A safe distribution is achieved by installing a first, second and third support spring, 80cm apart from each other and their support wings (8 and 9), the angle formed between the support wings (8 and 9). between each 60 ° spring, as indicated in Fig. 4.

The invention also discloses Method of installation of the support spring of helical bolts with cement grout in the fortification drilling (5), because it includes the following steps: a. the first holding spring is installed in the helical bolt (4) starting from the lower wing (8a), turning it counterclockwise, and moving it through the helical bolt (4) to the length of 290 millimeters;

 b. the second support spring is installed in the helical bolt (4) starting from the lower wing (8b), turning it counterclockwise, but moving it to the length of 210 mm, with the support wings (8b and 9b) in final position at 60 ° with respect to the support wings (8a and 9a) of the first spring; C. the third holding spring is installed in the helical bolt (4) starting from the lower wing (8c), turning it counterclockwise, and moving it through the helical bolt (4) to the length 130 mm, remaining the support wings (8c and 9c) in final position at 60 ° with respect to the support wings (8b and 9b) of the second spring.

Once the support springs are positioned, and the drilling of the fortification has been filled with cement grout (7), the helical bolt (4) with the support springs are introduced to the drilling of the ground (5) to its final position , or required without applying rotation or torque to be able to position or support the helical bolt (4).

When the helical bolt (4) has already been installed, the support wings (8 and 9) expand into the borehole (5) allowing the helical bolt (4) to remain held until the cement grout set (7), not damaging its homogeneous distribution and ensuring the quality of the fortification.

Claims

1. Spring of support of helical bolts with cement grout, whose purpose is to hold the helical bolt inside the fortification perforation (5), avoiding wasted time by installation of fortification in two phases CHARACTERIZED because it is made of a ferrous material in a single solid cylindrical piece of 5 millimeters in diameter, which is born with an upper support wing (9) of 30 millimeters in length and forming an angle of 35 to 40 degrees with respect to the spring, continuing with a spiral shape with 2.5 turns, forming a left thread and its passage between thread is 12.5 millimeters and the internal diameter of the spiral is 24 millimeters, ending with a lower support wing (8) of 30 millimeters in length and an angle of 35 to 40 degrees with respect to the axis of the spring, and both support wings (8 and 9) aligned on the same axis of the bolt (4).

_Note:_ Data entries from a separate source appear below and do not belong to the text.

(* ===== verification/Udemo.v ===== *)
(** * The demonstration programs

    user/src: forktest, zombie and stressfs, over the system calls of
    [Uprogs.Sys]. What forktest prints is proved for any system whose process
    table behaves as [Procs] says, with a table of any size. *)

From S2P Require Import Prelude Param Ulib Uprogs.

Module Udemo.
Import Uprogs.

Abbreviation N := 1000 (only parsing).

Section programs.
Context {W : Type} `{!Sys W}.
(** [sleep], which only zombie calls. *)
Variable sys_sleep : Z → W → Z * W.

(** ** forktest *)

(** The loop of forks, [left] before [N] is reached: the number of children, or
    the end of a child. *)
Fixpoint fork_loop (left : nat) (n : Z) : M W (option Z) :=
  match left with
  | O => ret (Some n)
  | S left' =>
      let* pid := call sys_fork in
      if pid <? 0 then ret (Some n)
      else if pid =? 0 then ret None
      else fork_loop left' (n + 1)
  end.
Fixpoint wait_loop (n : nat) : M W flow :=
  match n with
  | O => ret Returned
  | S n' =>
      let* pid := call sys_wait in
      if pid <? 0 then
        printf 1 [str "wait stopped early" ++ [10]] ;;;
        ret Exited
      else wait_loop n'
  end.
(** What follows the loop of forks. *)
Definition after_forks (n : Z) : M W flow :=
  if n =? N then
    printf 1 [str "fork claimed to work N times!" ++ [10]] ;;;
    ret Exited
  else
    let* f := wait_loop (Z.to_nat n) in
    match f with
    | Exited => ret Exited
    | Returned =>
        let* pid := call sys_wait in
        if negb (pid =? -1) then
          printf 1 [str "wait got too many" ++ [10]] ;;;
          ret Exited
        else
          printf 1 [str "fork test OK" ++ [10]] ;;;
          ret Returned
    end.
Definition forktest : M W flow :=
  printf 1 [str "fork test" ++ [10]] ;;;
  let* r := fork_loop (Z.to_nat N) 0 in
  match r with
  | None => ret Exited
  | Some n => after_forks n
  end.
(** [main] exits in either case. *)
Definition forktest_main : M W flow := forktest ;;; ret Exited.

(** ** zombie *)

Definition zombie_main : M W flow :=
  let* pid := call sys_fork in
  (if 0 <? pid then call (sys_sleep 5) ;;; ret tt else ret tt) ;;;
  ret Exited.

(** ** stressfs *)

(** The number of the process: how often it was the child. *)
Fixpoint stress_fork (left : nat) (i : Z) : M W Z :=
  match left with
  | O => ret i
  | S left' =>
      let* pid := call sys_fork in
      if 0 <? pid then ret i else stress_fork left' (i + 1)
  end.
Definition stressfs_main : M W flow :=
  printf 1 [str "stressfs starting" ++ [10]] ;;;
  let data := replicate 512 97 in
  let* i := stress_fork 4 0 in
  printf 1 [str "write "; decimal i; [10]] ;;;
  let path := str "stressfs" ++ [as_u8 (48 + i)] in
  let* fd := open path (Z.lor O_CREATE O_RDWR) in
  if fd <? 0 then
    printf 1 [str "stressfs: open failed" ++ [10]] ;;;
    ret Exited
  else
    forM (seqZ 0 20) (λ _, write fd data ;;; ret tt) ;;;
    close fd ;;;
    printf 1 [str "read" ++ [10]] ;;;
    let* fd := open path O_RDONLY in
    if fd <? 0 then
      printf 1 [str "stressfs: open failed" ++ [10]] ;;;
      ret Exited
    else
      forM (seqZ 0 20) (λ _, read fd 512 ;;; ret tt) ;;;
      close fd ;;;
      call sys_wait ;;;
      ret Exited.

End programs.

(** ** The process table of the calls

    The children of the caller, the processes that can still be made, and what
    it has printed. [fork] returns to the caller with the number of a child, or
    fails when there is no room; [wait] takes a child, and fails without one. *)
Class Procs (W : Type) `{!Sys W} := {
  kids : W → nat;
  room : W → nat;
  out : W → list Z;
  fork_law w k : room w = S k → ∃ pid w', sys_fork w = (pid, w') ∧ 0 < pid ∧ kids w' = S (kids w) ∧ room w' = k ∧ out w' = out w;
  fork_full w : room w = O → ∃ pid w', sys_fork w = (pid, w') ∧ pid < 0 ∧ kids w' = kids w ∧ room w' = O ∧ out w' = out w;
  wait_law w k : kids w = S k → ∃ pid w', sys_wait w = (pid, w') ∧ 0 < pid ∧ kids w' = k ∧ room w' = S (room w) ∧ out w' = out w;
  wait_none w : kids w = O → ∃ w', sys_wait w = (-1, w') ∧ kids w' = O ∧ room w' = room w ∧ out w' = out w;
  print_law bs w : ∃ r w', sys_write 1 bs w = (r, w') ∧ kids w' = kids w ∧ room w' = room w ∧ out w' = out w ++ bs;
}.

Section correct.
Context {W : Type} `{!Sys W} `{!Procs W}.

Definition state (w : W) (k r : nat) (o : list Z) : Prop := kids w = k ∧ room w = r ∧ out w = o.

Lemma wp_print bs w k r o (Q : unit → W → Prop) : state w k r o → (∀ w', state w' k r (o ++ bs) → Q tt w') → wp (printf 1 [bs]) w Q.
Proof.
  intros (<- & <- & <-) H. destruct (print_law bs w) as (x & w' & E & ?). unfold printf. cbn [forM]. do 2 wp_step.
  eapply wp_eq; [unfold write, call; by rewrite E|]. cbv beta. wp_step. wp_step. apply H. naive_solver.
Qed.

(** The loop of forks stops when there is no more room, or at its limit. *)
Lemma fork_loop_spec left : ∀ n w k r o, state w k r o →
  wp (fork_loop left n) w (λ x w', x = Some (n + Z.of_nat (Nat.min left r)) ∧ state w' (k + Nat.min left r) (r - left) o).
Proof.
  induction left as [|left IH]; intros n w k r o Hs; cbn [fork_loop].
  { wp_step. destruct r; rewrite ?Nat.add_0_r, ?Z.add_0_r; done. }
  destruct r as [|r]; wp_step; destruct Hs as (Hk & Hr & Ho).
  - destruct (fork_full w Hr) as (pid & w' & E & Hp & ?). eapply wp_eq; [unfold call; by rewrite E|]. cbv beta.
    rewrite (proj2 (Z.ltb_lt pid 0)) by done. wp_step. rewrite Nat.min_0_r, Nat.add_0_r, Z.add_0_r. split; [done|]. unfold state. naive_solver congruence.
  - destruct (fork_law w r Hr) as (pid & w' & E & Hp & Hk' & Hr' & Ho'). eapply wp_eq; [unfold call; by rewrite E|]. cbv beta.
    rewrite (proj2 (Z.ltb_ge pid 0)), (proj2 (Z.eqb_neq pid 0)) by lia.
    eapply wp_mono; [apply (IH (n + 1) w' (S k) r o); unfold state; split_and!; congruence|]. cbn beta.
    intros x w2 [-> Hs]. rewrite <- Nat.succ_min_distr. split; [f_equal; lia|].
    replace (k + S (Nat.min left r))%nat with (S k + Nat.min left r)%nat by lia. done.
Qed.

Lemma wait_loop_spec n : ∀ w k r o, state w (n + k) r o → wp (wait_loop n) w (λ f w', f = Returned ∧ state w' k (r + n) o).
Proof.
  induction n as [|n IH]; intros w k r o Hs; cbn [wait_loop]. { wp_step. by rewrite Nat.add_0_r. }
  destruct Hs as (Hk & Hr & Ho). wp_step. destruct (wait_law w (n + k) Hk) as (pid & w' & E & Hp & Hk' & Hr' & Ho').
  eapply wp_eq; [unfold call; by rewrite E|]. cbv beta. rewrite (proj2 (Z.ltb_ge pid 0)) by lia.
  eapply wp_mono; [apply (IH w' k (S r) o); split_and!; (done || congruence)|].
  intros f w2 [-> Hs]. split; [done|]. by rewrite <- Nat.add_succ_comm.
Qed.

(** forktest passes on every system with room for fewer than a thousand
    processes. It fills the table, waits for exactly the children it made, finds
    none left and says so, and the table has its room back; with room for a
    thousand or more it reports that fork never failed. *)
Theorem forktest_fills_table (w : W) (r : nat) (o : list Z) (Hs : state w 0 r o) :
  ((r < 1000)%nat → wp forktest_main w (λ _ w', state w' 0 r (o ++ str "fork test" ++ [10] ++ str "fork test OK" ++ [10]))) ∧
  ((1000 ≤ r)%nat → wp forktest_main w (λ _ w',
     state w' 1000 (r - 1000) (o ++ str "fork test" ++ [10] ++ str "fork claimed to work N times!" ++ [10]))).
Proof.
  assert (Hpre : ∀ (Q : flow → W → Prop), (∀ w', state w' (Nat.min 1000 r) (r - 1000) (o ++ str "fork test" ++ [10]) →
    wp (after_forks (0 + Z.of_nat (Nat.min 1000 r))) w' Q) → wp forktest w Q).
  { intros Q H. unfold forktest. wp_step. apply (wp_print _ w 0 r o); [done|]. intros w1 H1. wp_step.
    eapply wp_mono; [apply (fork_loop_spec (Z.to_nat N) 0 w1 0 r _ H1)|]. intros x w2 [-> H2]. by apply H. }
  split; intros Hr; unfold forktest_main; wp_step; apply Hpre; intros w1 H1; unfold after_forks.
  - rewrite Nat.min_r in * by lia. replace (r - 1000)%nat with O in H1 by lia. rewrite (proj2 (Z.eqb_neq _ _)) by lia. wp_step.
    replace (Z.to_nat (0 + Z.of_nat r)) with r by lia.
    eapply wp_mono; [apply (wait_loop_spec r w1 0 0); by rewrite Nat.add_0_r|]. intros f w2 [-> (Hk & Hr2 & Ho)]. wp_step.
    destruct (wait_none w2 Hk) as (w3 & E & Hk3 & Hr3 & Ho3). eapply wp_eq; [unfold call; by rewrite E|]. cbv beta. cbn [Z.eqb negb Pos.eqb].
    wp_step. apply (wp_print _ w3 0 r (o ++ str "fork test" ++ [10])); [unfold state; split_and!; (congruence || lia)|].
    intros w4 H4. do 2 wp_step. by rewrite <- !app_assoc in H4.
  - rewrite Nat.min_l in * by lia. change (0 + Z.of_nat 1000 =? N) with true. cbv iota. wp_step.
    apply (wp_print _ w1 _ _ _ _ H1). intros w2 H2. do 2 wp_step. by rewrite <- !app_assoc in H2.
Qed.

End correct.

(** ** Witness: the 64 slots of the kernel, of which three are taken *)

#[local] Instance table_sys : Sys (nat * nat * list Z) := {
  sys_read _ _ w := ((-1, []), w);
  sys_write _ bs w := (Z.of_nat (length bs), (w.1, w.2 ++ bs));
  sys_open _ _ w := (-1, w);
  sys_close _ w := (-1, w);
  sys_fstat _ w := ((-1, mkStat 0 0 0 0 0), w);
  sys_unlink _ w := (-1, w);
  sys_mkdir _ w := (-1, w);
  sys_link _ _ w := (-1, w);
  sys_kill _ w := (-1, w);
  sys_mknod _ _ _ w := (-1, w);
  sys_dup _ w := (-1, w);
  sys_fork w := match w.1.2 with O => (-1, w) | S r => (7, (S w.1.1, r, w.2)) end;
  sys_wait w := match w.1.1 with O => (-1, w) | S k => (7, (k, S w.1.2, w.2)) end;
  sys_exec _ _ w := (-1, w);
}.
#[local, refine] Instance table_procs : Procs (nat * nat * list Z) := { kids w := w.1.1; room w := w.1.2; out w := w.2 }.
Proof.
  - intros [[k0 r0] o] k E. cbn in *. subst r0. by exists 7, (S k0, k, o).
  - intros [[k0 r0] o] E. cbn in *. subst r0. by exists (-1), (k0, 0%nat, o).
  - intros [[k0 r0] o] k E. cbn in *. subst k0. by exists 7, (k, S r0, o).
  - intros [[k0 r0] o] E. cbn in *. subst k0. by exists (0%nat, r0, o).
  - intros bs [[k0 r0] o]. by exists (Z.of_nat (length bs)), (k0, r0, o ++ bs).
Defined.

Lemma forktest_fills_table_witness :
  wp forktest_main (0%nat, 61%nat, []) (λ _ w, w = (0%nat, 61%nat, str "fork test" ++ [10] ++ str "fork test OK" ++ [10])).
Proof.
  eapply wp_mono; [apply (proj1 (forktest_fills_table (0%nat, 61%nat, []) 61 [] ltac:(done))); lia|].
  intros f [[k r] o] (Hk & Hr & Ho). cbn in *. by subst.
Defined.

End Udemo.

2. Spring of support of helical bolts with cement grout used for the fortification, whose purpose is to hold the helical bolt inside the fortification drilling (5), avoiding time losses by installation of fortification in two phases, according to claim 1, CHARACTERIZED in that a first, second and third support spring is installed, 80cm apart from each other and its support wings (8 and 9), the angle formed between the support wings (8 and 9) being between each spring of 60 °.

3. Method of installation of the support spring of helical bolts with cement grout in the fortification drill (5), of claim 1, CHARACTERIZED because it includes the following steps:

 to. the first holding spring is installed in the helical bolt (4) starting from the lower wing (8a), turning it counterclockwise, and moving it through the helical bolt (4) to the length of 290 millimeters;

 b. the second support spring is installed in the helical bolt (4) starting from the lower wing (8b), turning it counterclockwise, but moving it to the length of 210 mm, with the support wings (8b and 9b) in final position at 60 ° with respect to the support wings (8a and 9a) of the first spring; C. the third holding spring is installed in the helical bolt (4) starting from the lower wing (8c), turning it counterclockwise, and moving it through the helical bolt (4) to the length 130 mm, remaining the support wings (8c and 9c) in final position at 60 ° with respect to the support wings (8b and 9b) of the second spring.